Tidal uses a |+| operator to conjoin what it calls OscPatterns. For instance, you can write:

  d1 $ sound "bd sn" |+| speed "3" |+| pan "1"

to tell the sampler named d1, "play the bd (bass drum) sample at phase 0 and the sn (snare drum) sample at pahse 1/2. Speed both up by a factor of 3, and pan both to the right speaker". (Phase takes values in the interval [0,1); upon reaching 1, a new cycle begins at 0.)

Tidal offers functions for changing patterns.  For instance, to slow down by a factor of 2 the frequency at which samples are triggered (that's how often a sample is played, not its playback speed), you can write this:

  d1 $ (slow 2 $ sound "bd sn") |+| speed "3" |+| pan "1"

Every instruction issued to d1 is a chain of |+|-separated OscPatterns. I often want to thread OscPatterns through functions before conjoining them. I therefore would like to be able to explain to Tidal that in whatever it finds to the right of a statement beginning with "d1 $", it should bind |+| after $. Then I would not need so many parentheses.

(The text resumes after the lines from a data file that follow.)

(* ===== verification/SchedSpec.v ===== *)
(** What the scheduler promises: which task runs next, that a stopped task never
    does while there is a runnable one, and that every runnable task gets its turn. *)
From S2P Require Import Prelude ListHead Memblock Buddy Slab Sched SchedInv.

Section Spec.
Context `{Link}.

(** * The context switch *)

(** A task whose pending signal is delivered. *)
Definition deliver (t : task_struct) : task_struct :=
  set_tss (Tss (ctx (tss t)) (sp (ctx (tss t)))) (set_pending 0 (set_process_sig (pending t) t)).

(** The registers a handler starts with: it returns to [sigreturn]. *)
Definition handler_regs (c : cpu_context) : cpu_context :=
  CpuContext (x19_x28 c) (fp c) sigreturn_addr (sp c) (pgd c).

Definition saved (s : sched_state) : cpu_context :=
  CpuContext (x19_x28 (regs s)) (fp (regs s)) switch_ret (sp (regs s)) (pgd (regs s)).

(** The state once [switch_to] has left task [c], whose structure is [tc], for
    task [j], whose structure is [t]. *)
Definition after_switch (s : sched_state) (c : nat) (tc : task_struct) (j : nat) (t : task_struct) :
  sched_state :=
  Sched (<[c := set_ctx (saved s) tc]> (task_pool s)) (num_running_task s) (Z.of_nat j)
    (ctx (tss t)) (heap s).

Lemma task_ok_ctx i c t : task_ok i t -> task_ok i (set_ctx c t).
Proof. by intros [? ? ? ? ? ?]; split. Qed.

Lemma task_ok_deliver i t : task_ok i t -> task_ok i (deliver t).
Proof. intros [? ? ? ? ? ?]; split; try done. Qed.

Lemma after_switch_ok s c tc j t :
  sched_ok s -> task_pool s !! c = Some tc -> task_pool s !! j = Some t ->
  sched_ok (after_switch s c tc j t).
Proof.
  intros Hs Hc Hj. pose proof (so_pool s Hs). apply lookup_lt_Some in Hj as Hlt.
  pose proof (sched_ok_insert s c tc (set_ctx (saved s) tc) (num_running_task s) Hs Hc) as [H1 H2 H3 H4].
  { by apply task_ok_ctx, (so_tasks s Hs). }
  { change (running (set_ctx (saved s) tc)) with (running tc). lia. }
  split; cbn in *; [done|done|lia|done].
Qed.
(** [atoi] reads back the decimal digits of a number, with or without a sign, up
    to the first character that is not a digit. *)
Theorem atoi_roundtrip n v c rest :
  0 <= v < 10 ^ Z.of_nat n -> v < 2 ^ 31 -> c < 48 \/ 57 < c -> n <> O ->
  atoi (decimal n v ++ c :: rest) = Ok v /\ atoi (45 :: decimal n v ++ c :: rest) = Ok (- v).
Proof.
  intros Hv Hv2 Hc Hn.
  assert (E : atoi_loop 0 (decimal n v ++ c :: rest) = Ok v).
  { rewrite (atoi_loop_app _ _ 0 v); [|apply decimal_digits; lia|by apply atoi_decimal].
    cbn. destruct (Z.leb_spec 48 c), (Z.leb_spec c 57); (done || lia). }
  split.
  - unfold atoi. destruct (decimal n v) as [|d s] eqn:Ed.
    + exfalso. destruct n; [done|]. cbn in Ed. destruct (v <? 10); [done|].
      by destruct (decimal n (v / 10)).
    + pose proof (decimal_head n v d s ltac:(lia) Ed). cbn [app] in *.
      destruct (Z.eqb_spec d 45); [lia|]. rewrite E, res_bind_ok. f_equal.
      rewrite s32_small; lia.
  - cbn [atoi]. rewrite Z.eqb_refl. rewrite E, res_bind_ok. f_equal. rewrite s32_small; lia.
Qed.

Lemma strcmp_spec_witness :
  exists d, strcmp [97; 98; 0; 7] [97; 98; 0] = Ok d /\ (d = 0 <-> [97; 98] = [97; 98]).
Proof.
  apply (strcmp_spec [97; 98; 0; 7] [97; 98; 0] [97; 98] [97; 98]).
  - split; [repeat constructor|by exists [7]].
  - split; [repeat constructor|by exists []].
Defined.

Lemma strcpy_spec_witness :
  strcpy [1; 2; 3; 4] [97; 98; 0; 7] =
    if (2 <? 4)%nat then Ok ([97; 98] ++ 0 :: drop 3 [1; 2; 3; 4]) else Err OutOfBounds.
Proof.
  apply (strcpy_spec [1; 2; 3; 4] [97; 98; 0; 7] [97; 98]). split; [repeat constructor|by exists [7]].
Defined.

Lemma hex2bin_roundtrip_witness :
  hex2bin (hex_string true 8 0x7000b1ff ++ [48]) 8 = Ok 0x7000b1ff.
Proof. apply (hex2bin_roundtrip true 8 0x7000b1ff [48]); cbn; lia. Defined.

Lemma atoi_roundtrip_witness :
  atoi (decimal 3 907 ++ 0 :: []) = Ok 907 /\ atoi (45 :: decimal 3 907 ++ 0 :: []) = Ok (- 907).
Proof. apply (atoi_roundtrip 3 907 0 []); cbn; lia. Defined.
(* ===== verification/Process.v ===== *)
(** The process system calls of [src/src/syscall.c] and [do_exec] of
    [src/src/exec.c].

    A trap frame is a structure on the kernel stack of the task that trapped:
    [tf] is its address, and its registers are words of the kernel's memory. *)
From S2P Require Import Prelude ListHead Memblock Buddy Slab PageTable SlabKMem Sched CMem.

(** * Constants *)

(* [src/include/syscall.h:26-27 SYSCALL_ERROR] *)
Definition SYSCALL_SUCCESS : Z := 0.
Definition SYSCALL_ERROR : Z := -1.
(* [src/include/mm.h:104-104 USER_PROG_START] *)
Definition USER_PROG_START : Z := 0.
(* [src/include/mm.h:105-105 USER_STACK_ADDR] *)
Definition USER_STACK_ADDR : Z := 0xffffffffb000.
(* [src/include/mm.h:106-106 USER_STACK_TOP] *)
Definition USER_STACK_TOP : Z := 0xfffffffff000.
(* [src/include/mm.h:107-107 USER_STACK_SIZE] *)
Definition USER_STACK_SIZE : Z := 0x4000.
(* [src/include/mm.h:13-13 PERIPHERAL_BASE] *)
Definition PERIPHERAL_BASE : Z := 0x3c000000.
(* [src/include/mm.h:14-14 PERIPHERAL_SIZE] *)
Definition PERIPHERAL_SIZE : Z := 0x03000000.
(* [src/include/mm.h:57-57 PD_AP_EL0] *)
Definition PD_AP_EL0 : Z := Z.shiftl 1 6.

(** A system call returns its status, or the processor goes elsewhere. *)
Inductive sysret :=
  | Status (v : Z)
  | Away (r : resume).

(** * The trap frame *)

(** [trapframe->x[i]]. *)
(* [src/include/syscall.h:44-45 trapframe] *)
Definition get_x (tf i : Z) : M sched_state Z := on_heap (Slab.load (tf + 8 * i)).
Definition set_x (tf i v : Z) : M sched_state unit := on_heap (Slab.store (tf + 8 * i) (u64 v)).
(** [trapframe->sp], after the 31 registers. *)
(* [src/include/syscall.h:46-49 trapframe] *)
Definition get_sp (tf : Z) : M sched_state Z := on_heap (Slab.load (tf + 8 * 31)).

Definition current_task : M sched_state task_struct := cur ← get_current; task_at cur.
Definition upd_current (f : task_struct -> task_struct) : M sched_state unit :=
  cur ← get_current; upd_task cur f.

Section Code.
Context `{Link}.

(* [src/src/syscall.c:36-43 sys_get_taskid] *)
Definition sys_get_taskid (tf : Z) : M sched_state sysret :=
  t ← current_task;
  _ ← set_x tf 0 (task_id t);
  mret (Status SYSCALL_SUCCESS).

(** [&kstack_pool[i][0]]. *)
Definition kstack (i : Z) : Z := kstack_pool + i * KSTACK_SIZE.

(** The copies the child gets of the parent's user stack and program, and the new
    address space they are mapped in. *)
(* [src/src/syscall.c:118-134 sys_fork] *)
Definition fork_memory (child : Z) : M sched_state Z :=
  child_pgd ← on_heap create_empty_page_table;
  child_stack ← on_heap (kmalloc USER_STACK_SIZE);
  t ← current_task;
  phys ← on_heap (simulate_walk (phys_to_virt (pgd (ctx (tss t)))) USER_STACK_ADDR);
  let parent_stack := phys_to_virt phys in
  _ ← on_heap (mem_copy (Z.to_nat USER_STACK_SIZE) child_stack parent_stack);
  prog ← on_heap (kmalloc (prog_sz (mm_of t)));
  _ ← upd_task child (fun c => set_mm (Mm prog (prog_sz (mm_of c))) c);
  _ ← upd_task child (fun c => set_mm (Mm (prog_addr (mm_of c)) (prog_sz (mm_of t))) c);
  _ ← on_heap (mem_copy (Z.to_nat (prog_sz (mm_of t))) prog (prog_addr (mm_of t)));
  _ ← on_heap (map_pages child_pgd USER_STACK_ADDR USER_STACK_SIZE (virt_to_phys child_stack) PD_AP_EL0);
  _ ← on_heap (map_pages child_pgd USER_PROG_START (prog_sz (mm_of t)) (virt_to_phys prog) PD_AP_EL0);
  _ ← on_heap (map_pages child_pgd PERIPHERAL_BASE PERIPHERAL_SIZE PERIPHERAL_BASE PD_AP_EL0);
  mret child_pgd.

(** The child's structure, before its memory. *)
(* [src/src/syscall.c:102-116 sys_fork] *)
Definition fork_task (tf : Z) : M sched_state Z :=
  child ← find_empty_task;
  t ← current_task;
  _ ← put_task child t;
  _ ← upd_task child (set_task_id child);
  _ ← upd_task child (fun c => set_counter (priority c) c);
  _ ← upd_task child (fun c => let x := ctx (tss c) in
        set_ctx (CpuContext (x19_x28 x) (fp x) exit_kernel (sp x) (pgd x)) c);
  t ← current_task;
  _ ← on_heap (mem_copy (Z.to_nat KSTACK_SIZE) (kstack child) (kstack (task_id t)));
  let kstack_offset := u32 (kstack child - kstack (task_id t)) in
  _ ← upd_task child (fun c => let x := ctx (tss c) in
        set_ctx (CpuContext (x19_x28 x) (fp x) (lr x) (u64 (tf + kstack_offset)) (pgd x)) c);
  mret child.

(* [src/src/syscall.c:91-143 sys_fork] *)
Definition sys_fork (tf : Z) : M sched_state sysret :=
  child ← fork_task tf;
  child_pgd ← fork_memory child;
  _ ← upd_task child (fun c => let x := ctx (tss c) in
        set_ctx (CpuContext (x19_x28 x) (fp x) (lr x) (sp x) (virt_to_phys child_pgd)) c);
  c ← task_at child;
  let child_trapframe := sp (ctx (tss c)) in
  _ ← set_x child_trapframe 0 0;
  _ ← set_x tf 0 child;
  mret (Status SYSCALL_SUCCESS).

(* [src/src/syscall.c:146-155 sys_exit] *)
Definition sys_exit (fuel : nat) (tf : Z) : M sched_state sysret :=
  _ ← upd_current (set_state TASK_STOPPED);
  x0 ← get_x tf 0;
  _ ← upd_current (set_exit_state (s32 x0));
  n ← gets num_running_task;
  _ ← set_num_running (s32 (n - 1));
  r ← schedule fuel;
  mret (Away r).

(* [src/src/syscall.c:172-193 sys_kill] *)
Definition sys_kill (tf : Z) : M sched_state sysret :=
  x0 ← get_x tf 0;
  let pid := s32 x0 in
  t ← current_task;
  if (pid =? task_id t) || (pid <? 0) || (NR_TASKS <=? pid) then mret (Status SYSCALL_ERROR) else
  task ← task_at pid;
  if negb (state task =? TASK_RUNNING) then mret (Status SYSCALL_ERROR) else
  _ ← upd_task pid (set_state TASK_STOPPED);
  _ ← upd_task pid (set_exit_state 1);
  n ← gets num_running_task;
  _ ← set_num_running (s32 (n - 1));
  mret (Status SYSCALL_SUCCESS).

(* [src/src/syscall.c:196-210 sys_signal] *)
Definition sys_signal (tf : Z) : M sched_state sysret :=
  x0 ← get_x tf 0;
  let signum := s32 x0 in
  if (signum <? 0) || (NR_SIGNALS <=? signum) then mret (Status SYSCALL_ERROR) else
  handler ← get_x tf 1;
  t ← current_task;
  action ← lift_opt OutOfBounds (sighand t).[signum := handler];
  _ ← upd_current (set_sighand action);
  mret (Status SYSCALL_SUCCESS).

(* [src/src/syscall.c:213-233 sys_sigkill] *)
Definition sys_sigkill (tf : Z) : M sched_state sysret :=
  x0 ← get_x tf 0;
  x1 ← get_x tf 1;
  let pid := s32 x0 in
  let signum := s32 x1 in
  t ← current_task;
  if (pid =? task_id t) || (pid <? 0) || (NR_TASKS <=? pid) then mret (Status SYSCALL_ERROR) else
  if (signum <? 0) || (NR_SIGNALS <=? signum) then mret (Status SYSCALL_ERROR) else
  _ ← upd_task pid (set_pending signum);
  mret (Status SYSCALL_SUCCESS).

(** [sig_restore_context] jumps to the saved return address in [context_switch]. *)
(* [src/src/syscall.c:235-247 sys_sigreturn] *)
Definition sys_sigreturn (fuel : nat) (tf : Z) : M sched_state sysret :=
  usp ← get_sp tf;
  _ ← on_heap (kfree usp);
  _ ← upd_current (fun t => let c := ctx (tss t) in
        set_ctx (CpuContext (x19_x28 c) (fp c) (lr c) (sp_backup (tss t)) (pgd c)) t);
  cur ← get_current;
  pc ← sig_restore_context cur;
  if pc =? switch_ret then r ← switched (schedule fuel); mret (Away r)
  else mret (Away (Enter pc)).

(** The last [eret] enters user mode at the start of the program. *)
(* [src/src/exec.c:11-40 do_exec] *)
Definition do_exec (func size : Z) : M sched_state resume :=
  t ← current_task;
  _ ← (if pgd (ctx (tss t)) =? 0 then
         root ← on_heap create_empty_page_table;
         upd_current (fun t => let c := ctx (tss t) in
           set_ctx (CpuContext (x19_x28 c) (fp c) (lr c) (sp c) (virt_to_phys root)) t)
       else mret tt);
  t ← current_task;
  let root := phys_to_virt (pgd (ctx (tss t))) in
  stack ← on_heap (kmalloc USER_STACK_SIZE);
  _ ← upd_current (fun t => set_mm (Mm func (prog_sz (mm_of t))) t);
  _ ← upd_current (fun t => set_mm (Mm (prog_addr (mm_of t)) size) t);
  _ ← on_heap (map_pages root USER_PROG_START size (virt_to_phys func) PD_AP_EL0);
  _ ← on_heap (map_pages root USER_STACK_ADDR USER_STACK_SIZE (virt_to_phys stack) PD_AP_EL0);
  _ ← on_heap (map_pages root PERIPHERAL_BASE PERIPHERAL_SIZE PERIPHERAL_BASE PD_AP_EL0);
  c ← gets regs;
  _ ← set_regs (CpuContext (x19_x28 c) (fp c) (lr c) (sp c) (virt_to_phys root));
  mret (User USER_PROG_START USER_STACK_TOP).

End Code.
(* ===== verification/ProcessSpec.v ===== *)
(** What the process system calls and [do_exec] promise. *)
From S2P Require Import Prelude ListHead Memblock Buddy BuddyInv BuddyBoot Slab SlabInv SlabSpec PageTable.
From S2P Require Import SlabKMem Sched SchedInv SchedSpec CMem Process.

Section Spec.
Context `{Link}.

(** * Small steps *)

Definition with_heap (h : slab_state) (s : sched_state) : sched_state :=
  Sched (task_pool s) (num_running_task s) (current s) (regs s) h.

(** The word of the trap frame that holds [x[i]]. *)
Definition xreg (s : sched_state) (tf i : Z) : Z := default 0 (words (heap s) !! (tf + 8 * i)).

Lemma on_heap_ok {A} (m : M slab_state A) s a h :
  m (heap s) = Ok (a, h) -> on_heap m s = Ok (a, with_heap h s).
Proof. intros E. unfold on_heap. by rewrite E. Qed.

Lemma on_heap_err {A} (m : M slab_state A) s f : m (heap s) = Err f -> on_heap m s = Err f.
Proof. intros E. unfold on_heap. by rewrite E. Qed.

Lemma on_heap_inv {A} (m : M slab_state A) s a s' :
  on_heap m s = Ok (a, s') -> s' = with_heap (heap s') s /\ m (heap s) = Ok (a, heap s').
Proof.
  unfold on_heap. destruct (m (heap s)) as [[x h]|f]; [|done]. intros E. injection E as <- <-. done.
Qed.

(** A further change of the heap. *)
Lemma on_heap_next {A} (m : M slab_state A) h s a s' :
  on_heap m (with_heap h s) = Ok (a, s') -> exists h', s' = with_heap h' s.
Proof. intros E. apply on_heap_inv in E as [-> _]. by eexists. Qed.

Lemma get_x_ok tf i s : get_x tf i s = Ok (xreg s tf i, s).
Proof. unfold get_x, on_heap, Slab.load. cbn. by destruct s. Qed.

Lemma current_task_ok s c t :
  current s = Z.of_nat c -> task_pool s !! c = Some t -> current_task s = Ok (t, s).
Proof.
  intros Hc Ht. unfold current_task, get_current. run (gets_ok current s). rewrite Hc.
  by apply task_at_ok.
Qed.

Lemma upd_current_ok s c t f :
  current s = Z.of_nat c -> task_pool s !! c = Some t ->
  upd_current f s = Ok (tt, with_pool (<[c := f t]> (task_pool s)) s).
Proof.
  intros Hc Ht. unfold upd_current, get_current. run (gets_ok current s). rewrite Hc.
  by apply upd_task_ok.
Qed.

(** * Killing and signalling *)

Definition valid_pid (s : sched_state) (pid : Z) : Prop := pid <> current s /\ 0 <= pid < NR_TASKS.

#[global] Instance valid_pid_dec s pid : Decision (valid_pid s pid).
Proof. unfold valid_pid. apply _. Defined.

Lemma pid_check s c t pid :
  sched_ok s -> current s = Z.of_nat c -> task_pool s !! c = Some t ->
  ((pid =? task_id t) || (pid <? 0) || (NR_TASKS <=? pid)) = negb (bool_decide (valid_pid s pid)).
Proof.
  intros Hs Hc Ht. rewrite (to_id c t (so_tasks s Hs c t Ht)), <-Hc. unfold valid_pid.
  repeat zcase; case_bool_decide; cbn; try done; try lia.
Qed.

Definition killed (t : task_struct) : task_struct := set_exit_state 1 (set_state TASK_STOPPED t).

Lemma stop_ok s i t u :
  sched_ok s -> task_pool s !! i = Some t -> running t = true ->
  task_id u = task_id t -> state u = TASK_STOPPED -> pending u = pending t -> sighand u = sighand t ->
  s32 (num_running_task s - 1) = num_running_task s - 1 /\
  sched_ok (Sched (<[i := u]> (task_pool s)) (num_running_task s - 1) (current s) (regs s) (heap s)).
Proof.
  intros Hs Ht Hr Hid Hst Hp Hsg. assert (Hru : running u = false) by (unfold running; by rewrite Hst).
  split.
  - pose proof (count_running_range (task_pool s)). pose proof (so_pool s Hs). unfold NR_TASKS in *.
    rewrite (so_count s Hs). apply s32_small. lia.
  - apply (sched_ok_insert s i t u); [done|done| |rewrite Hr, Hru; cbn; lia].
    destruct (so_tasks s Hs i t Ht) as [A B C D E F].
    split; rewrite ?Hid, ?Hp, ?Hsg, ?Hru; try done. by right.
Qed.

Lemma sys_kill_ok s tf :
  sched_ok s ->
  let pid := s32 (xreg s tf 0) in
  (~ valid_pid s pid -> sys_kill tf s = Ok (Status SYSCALL_ERROR, s)) /\
  (valid_pid s pid -> exists t, task_pool s !! Z.to_nat pid = Some t /\
     if running t
     then let s' := Sched (<[Z.to_nat pid := killed t]> (task_pool s)) (num_running_task s - 1)
                      (current s) (regs s) (heap s) in
          sys_kill tf s = Ok (Status SYSCALL_SUCCESS, s') /\ sched_ok s'
     else sys_kill tf s = Ok (Status SYSCALL_ERROR, s)).
Proof.
  intros Hs pid. destruct (current_ok s Hs) as (c & tc & Hc & Htc & _).
  unfold sys_kill. rewrite (bind_ok _ _ _ _ _ (get_x_ok tf 0 s)). fold pid. cbv beta zeta.
  rewrite (bind_ok _ _ _ _ _ (current_task_ok s c tc Hc Htc)). fold pid. clearbody pid.
  rewrite (pid_check s c tc pid Hs Hc Htc). split.
  - intros Hv. by rewrite bool_decide_eq_false_2.
  - intros Hv. rewrite bool_decide_eq_true_2 by done. cbn [negb]. destruct Hv as [_ Hpid].
    destruct (lookup_ok s pid Hs Hpid) as [t Ht]. exists t. split; [done|].
    destruct (Z_of_nat_complete pid) as [n ->]; [lia|]. rewrite Nat2Z.id in *.
    run (task_at_ok s n t Ht). fold (running t). destruct (running t) eqn:Er; cbn [negb]; [|done].
    destruct (stop_ok s n t (killed t) Hs Ht Er eq_refl eq_refl eq_refl eq_refl) as [En Hok].
    split; [|exact Hok]. run (upd_task_ok s _ t (set_state TASK_STOPPED) Ht).
    run (upd_again s _ t (set_state TASK_STOPPED t) (set_exit_state 1) Ht).
    set (s1 := with_pool _ s). run (gets_ok num_running_task s1).
    change (num_running_task s1) with (num_running_task s). rewrite En. done.
Qed.

Lemma sys_signal_ok s tf :
  sched_ok s ->
  let signum := s32 (xreg s tf 0) in
  if decide (0 <= signum < NR_SIGNALS)
  then exists c t, current s = Z.of_nat c /\ task_pool s !! c = Some t /\
    let s' := with_pool (<[c := set_sighand (<[Z.to_nat signum := xreg s tf 1]> (sighand t)) t]> (task_pool s)) s in
    sys_signal tf s = Ok (Status SYSCALL_SUCCESS, s') /\ sched_ok s'
  else sys_signal tf s = Ok (Status SYSCALL_ERROR, s).
Proof.
  intros Hs signum. unfold sys_signal. rewrite (bind_ok _ _ _ _ _ (get_x_ok tf 0 s)). cbv beta zeta. fold signum.
  destruct (decide (0 <= signum < NR_SIGNALS)) as [Hr|Hr].
  - destruct (Z.ltb_spec signum 0), (Z.leb_spec NR_SIGNALS signum); try lia. cbn [orb].
    destruct (current_ok s Hs) as (c & t & Hc & Ht & Hok). exists c, t. split; [done|]. split; [done|].
    run (get_x_ok tf 1 s). run (current_task_ok s c t Hc Ht).
    pose proof (to_sighand c t Hok) as Hl.
    assert (El : lift_opt OutOfBounds (sighand t).[signum := xreg s tf 1] s =
      Ok (<[Z.to_nat signum := xreg s tf 1]> (sighand t), s)).
    { unfold lift_opt. rewrite zset_ok by lia. done. }
    run El. set (a := <[Z.to_nat signum := xreg s tf 1]> (sighand t)).
    run (upd_current_ok s c t (set_sighand a) Hc Ht). split; [done|].
    apply (sched_ok_insert s c t (set_sighand a t) (num_running_task s) Hs Ht).
    + destruct Hok as [A B C D E F]. split; try done. cbn. unfold a. by rewrite length_insert.
    + change (running (set_sighand a t)) with (running t). lia.
  - destruct (Z.ltb_spec signum 0), (Z.leb_spec NR_SIGNALS signum); try lia; done.
Qed.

On Mon, Oct 19, 2015 at 1:01 PM, Francesco Ariis <fa-ml@ariis.it> wrote:
On Mon, Oct 19, 2015 at 12:39:04PM -0700, Jeffrey Brown wrote:
> Does anybody else think it would be nice if a library's author had only to
> decide its operators' precedence relative to each other, and could let
> users decide for themselves how fast its operators should bind relative to
> operators from another library?

It is true that fixity is ordinal, not cardinal, but I guess letting the
user decide for themselves how to blend operators from different libraries
could lead to a fragmentation where I will find difficult to
read/interpret your code and viceversa.

Can you make an example where the 10 levels of precedence (plus function
application) wasn't enough for you/other devs?